На столе появилась скатерть, вышитая оранжевыми петухами по синей парче, на скатерти нарисовалась хлебница в виде серебряного лукошка, распространяя дразнящий кислый аромат свежеиспеченного ржаного хлеба, большая тарелка севрюжьей ухи, стопка блинов на одном блюде и икра к ним на двух других: красная и черная. Дэвид Эдвин Ли зачерпнул большой деревянной ложкой сначала красной, затем черной и распределил их по верхнему блину.
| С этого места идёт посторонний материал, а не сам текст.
Definition refusal (w : World) (msg : string) : Refusal :=
  match try_parse_json msg with
  | None => Answers invalid_json_answer
  | Some j =>
      match value_str j "nickname" "", value_str j "type" "", value_str j "token" "" with
      | Ret nickname, Ret _, Ret token =>
          if decide (nickname = EmptyString) then Silent
          else
            match p ← nickname_index_ (w_sm w) !! nickname; s ← w_heap w !! p; Some (p, s) with
            | None => Silent
            | Some (p, s) => token_refusal (w_now w) p s token
            end
      | _, _, _ => Throws
      end
  end.

Definition answered (from : endpoint) (text : string) (w : World) : World :=
  w <| w_out ::= fun l => l ++ [OUdp from text] |>.

Definition forget_token (p : sptr) (w : World) : World := w <| w_heap ::= alter clear_udp_token p |>.

Definition refuse (r : Refusal) (from : endpoint) (w : World) : res unit * World :=
  match r with
  | Silent => (Ret tt, w)
  | Throws => (Exn TypeError, w)
  | Answers text => (Ret tt, answered from text w)
  | Expires p =>
      (Ret tt, answered from (udp_error "UDP_TOKEN_EXPIRED" "UDP token expired, please udp_register again")
                 (forget_token p w))
  end.

Lemma refuse_inert w w1 msg from :
  counters_only w w1 -> inert from w (snd (refuse (refusal w msg) from w1)).
Proof using Type.
  intros Hc. unfold refusal.
  assert (Hsil : inert from w w1) by by apply inert_counters.
  assert (Hans : forall text, inert from w (answered from text w1)) by (intros text; by apply inert_send).
  destruct (try_parse_json msg) as [j |]; [| apply Hans].
  destruct (value_str j "nickname" "") as [nickname | |]; [| exact Hsil ..].
  destruct (value_str j "type" "") as [type | |]; [| exact Hsil ..].
  destruct (value_str j "token" "") as [token | |]; [| exact Hsil ..].
  destruct (decide (nickname = EmptyString)); [exact Hsil |].
  destruct (nickname_index_ (w_sm w) !! nickname) as [p |]; [| exact Hsil]. cbn.
  destruct (w_heap w !! p) as [s |] eqn:Hs; [| exact Hsil].
  change (inert from w (snd (refuse (token_refusal (w_now w) p s token) from w1))). unfold token_refusal.
  destruct (decide (token = _)); [apply Hans |]. destruct (decide (udp_token_ s <> token)); [apply Hans |].
  destruct (is_udp_token_valid (w_now w) s) eqn:Hv; [apply Hans |].
  destruct Hc as (d & -> & Hd & _). split; try done; [right; by eexists |]. intros q. cbn.
  destruct (decide (q = p)) as [-> | Hne]; [| left; by rewrite lookup_alter_ne].
  right. exists s. by rewrite lookup_alter_eq, Hs.
Qed.

(** A datagram of a known session that is not accepted is answered. *)
Lemma check_token_rejects p s token from w :
  w_heap w !! p = Some s -> accepted (w_now w) s token from = false ->
  (rejected ← check_token p token from;
   match rejected with Some answer => async_send_to answer from | None => mret tt end) w =
  refuse (token_refusal (w_now w) p s token) from w.
Proof using Type.
  intros Hs Ha. unfold check_token, token_refusal. rewrite bind_assoc, (bind_get _ _ _ _ s Hs).
  unfold accepted in Ha. destruct (decide (token = EmptyString)) as [-> | Hne].
  { by rewrite bool_decide_true. }
  rewrite (bool_decide_false (token = EmptyString)) in * by done. cbn [negb orb andb] in *.
  destruct (decide (udp_token_ s <> token)) as [Htok | Htok].
  { by rewrite bool_decide_false. }
  apply dec_stable in Htok. rewrite bool_decide_true in * by done. cbn [negb andb] in *.
  unfold now. rewrite bind_assoc, bind_gets, bind_assoc, (bind_get _ _ _ _ s Hs).
  destruct (is_udp_token_valid (w_now w) s) eqn:Hv; cbn [negb andb] in *.
  - rewrite bind_assoc, (bind_get _ _ _ _ s Hs). apply bool_decide_eq_false in Ha. by rewrite decide_False.
  - rewrite bind_assoc, (bind_upd _ _ _ _ s Hs). unfold refuse, forget_token, answered.
    replace (alter clear_udp_token p) with (fun m : gmap sptr Session => alter clear_udp_token p m) by done.
    assert (Hal : alter clear_udp_token p (w_heap w) = <[p := clear_udp_token s]> (w_heap w)).
    { apply map_eq. intros q. destruct (decide (q = p)) as [-> | Hq].
      - by rewrite lookup_alter_eq, Hs, lookup_insert_eq.
      - by rewrite lookup_alter_ne, lookup_insert_ne. }
    unfold set_field. cbn. by rewrite Hal.
Qed.

Lemma check_token_refuses p s token from w :
  w_heap w !! p = Some s -> accepted (w_now w) s token from = false ->
  exists answer w', check_token p token from w = (Ret (Some answer), w').
Proof using Type.
  intros Hs Ha. unfold check_token. rewrite (bind_get _ _ _ _ s Hs). unfold accepted in Ha.
  destruct (bool_decide (token = EmptyString)); cbn [negb orb andb] in *; [by eexists _, _ |].
  destruct (bool_decide (udp_token_ s = token)); cbn [negb andb] in *; [| by eexists _, _].
  unfold now. rewrite bind_gets, (bind_get _ _ _ _ s Hs).
  destruct (is_udp_token_valid (w_now w) s); cbn [negb andb] in *.
  - rewrite (bind_get _ _ _ _ s Hs). apply bool_decide_eq_false in Ha. rewrite decide_False by done.
    by eexists _, _.
  - rewrite (bind_upd _ _ _ _ s Hs). by eexists _, _.
Qed.

(** C21. The UDP gate.  A datagram that no session is accepted for (it is no
    registration of a nickname of the index, nor carries that session's current
    token, from the endpoint bound to it, within the token's lifetime) reaches no
    message handler.  Over the limit of the server it is dropped and only the
    limiter counts it; within the limit it is counted, and then exactly what
    [refusal] says happens: it is ignored, or a [TypeError] is thrown, or the
    sender gets the one answer of its case, and a token that has expired is
    removed from its session.  Nothing else changes: no table, zone, pool slot,
    strand or outstanding operation, and no session but that one. *)
Theorem udp_gate w tid msg from :
  nickname_locked (w_sm w) = false -> udp_sender w msg from = None ->
  let limited := exec (admit_packet tid) w in
  let counted := exec count_packet limited in
  (outcome (admit_packet tid) w = Ret false -> on_udp_receive tid msg from w = (Ret tt, limited)) /\
  (outcome (admit_packet tid) w = Ret true ->
   on_udp_receive tid msg from w = refuse (refusal w msg) from counted) /\
  counters_only w limited /\ counters_only w counted /\
  inert from w (exec (on_udp_receive tid msg from) w).
Proof using Type.
  intros Hl Hn limited counted. unfold counted, limited, exec.
  destruct (admit_packet_run tid w) as (ok & w1 & Hrun1 & Hc1). unfold outcome. rewrite Hrun1. cbn [fst snd].
  destruct (count_packet_run w1) as (w2 & Hrun2 & Hc2). rewrite Hrun2. cbn [snd].
  pose proof (counters_only_trans _ _ _ Hc1 Hc2) as Hc.
  assert (Hrun : on_udp_receive tid msg from w =
    if ok then refuse (refusal w msg) from w2 else (Ret tt, w1)).
  - unfold on_udp_receive. rewrite (bind_run _ _ _ _ _ Hrun1). destruct ok; cbn [negb]; [| done].
    rewrite (bind_run _ _ _ _ _ Hrun2). unfold refusal. unfold udp_sender in Hn.
    destruct (try_parse_json msg) as [j |]; cbn in Hn; [| done].
    destruct (value_str_cases j "nickname" "") as [[nickname E1] | E1];
      [| by rewrite (bind_lift_exn _ _ _ _ E1), E1].
    rewrite (bind_lift_ret _ _ _ _ E1). rewrite E1 in *. cbn in Hn.
    destruct (value_str_cases j "type" "") as [[type E2] | E2]; [| by rewrite (bind_lift_exn _ _ _ _ E2), E2].
    rewrite (bind_lift_ret _ _ _ _ E2). rewrite E2 in *. cbn in Hn.
    destruct (value_str_cases j "token" "") as [[token E3] | E3]; [| by rewrite (bind_lift_exn _ _ _ _ E3), E3].
    rewrite (bind_lift_ret _ _ _ _ E3). rewrite E3 in *. cbn in Hn.
    destruct (decide (nickname = EmptyString)); [done |].
    assert (Hsame : w_sm w2 = w_sm w /\ w_heap w2 = w_heap w /\ w_now w2 = w_now w)
      by (by destruct Hc as (d & -> & _)).
    destruct Hsame as (Esm & Eheap & Enow).
    assert (Hl2 : nickname_locked (w_sm w2) = false) by by rewrite Esm.
    pose proof (find_by_nickname_run w2 nickname Hl2) as Hrun. rewrite Esm, Eheap in Hrun.
    rewrite (bind_run _ _ _ _ _ Hrun).
    destruct (nickname_index_ (w_sm w) !! nickname) as [p |]; cbn in Hn |- *; [| done].
    destruct (w_heap w !! p) as [s |] eqn:Hs; cbn in Hn |- *; [| done].
    destruct (is_register type); cbn in Hn; [done |].
    destruct (accepted (w_now w) s token from) eqn:Ha; [done |].
    change (match Some s ≫= fun s => Some (p, s) with Some (p, s) => token_refusal (w_now w) p s token | None => Silent end)
      with (token_refusal (w_now w) p s token).
    rewrite <- Enow in Ha |- *. rewrite <- Eheap in Hs.
    rewrite <- (check_token_rejects p s token from w2 Hs Ha).
    pose proof (check_token_refuses p s token from w2 Hs Ha) as (answer & w3 & Hrun3).
    by rewrite !(bind_run _ _ _ _ _ Hrun3).
  - rewrite Hrun. split; [by intros [= ->] |]. split; [by intros [= ->] |]. split; [done |]. split; [done |].
    destruct ok; [by apply refuse_inert | by apply inert_counters].
Qed.

(** ** Registration *)

Definition set_udp_map (u : gmap endpoint sptr) (w : World) : World :=
  w <| w_dh ::= fun d => d <| udp_endpoint_to_session_ := u |> |>.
Свернув затем блин трубочкой, он недоуменно огляделся. Перед ним возникла объемистая рюмка водки, Дэв удовлетворенно кивнул, любовно оглядел стол, крякнул, выцедил водку и замахал рукой возле сложенного буквой «О» рта.
— Ух, хорошо! — сдавленным голосом похвалил он все вместе и закусил блином.
— На здоровье, государь мой, на здоровье, батюшка, — ответила Дарья, гремя на кухне посудой.
— Так ты говоришь, война? — поинтересовался он, приступая к ухе и поглядывая в сторону вновь полной рюмки, — Куда поехали — близко или далеко?
— Далеко, на Ахаю какую-то. Небось, там все как есть нерусские.
— Дикое, видать, место, — подвел итог Дэвид, решительно беря ложку намазывать новый блин и многозначительно подмигивая рюмке.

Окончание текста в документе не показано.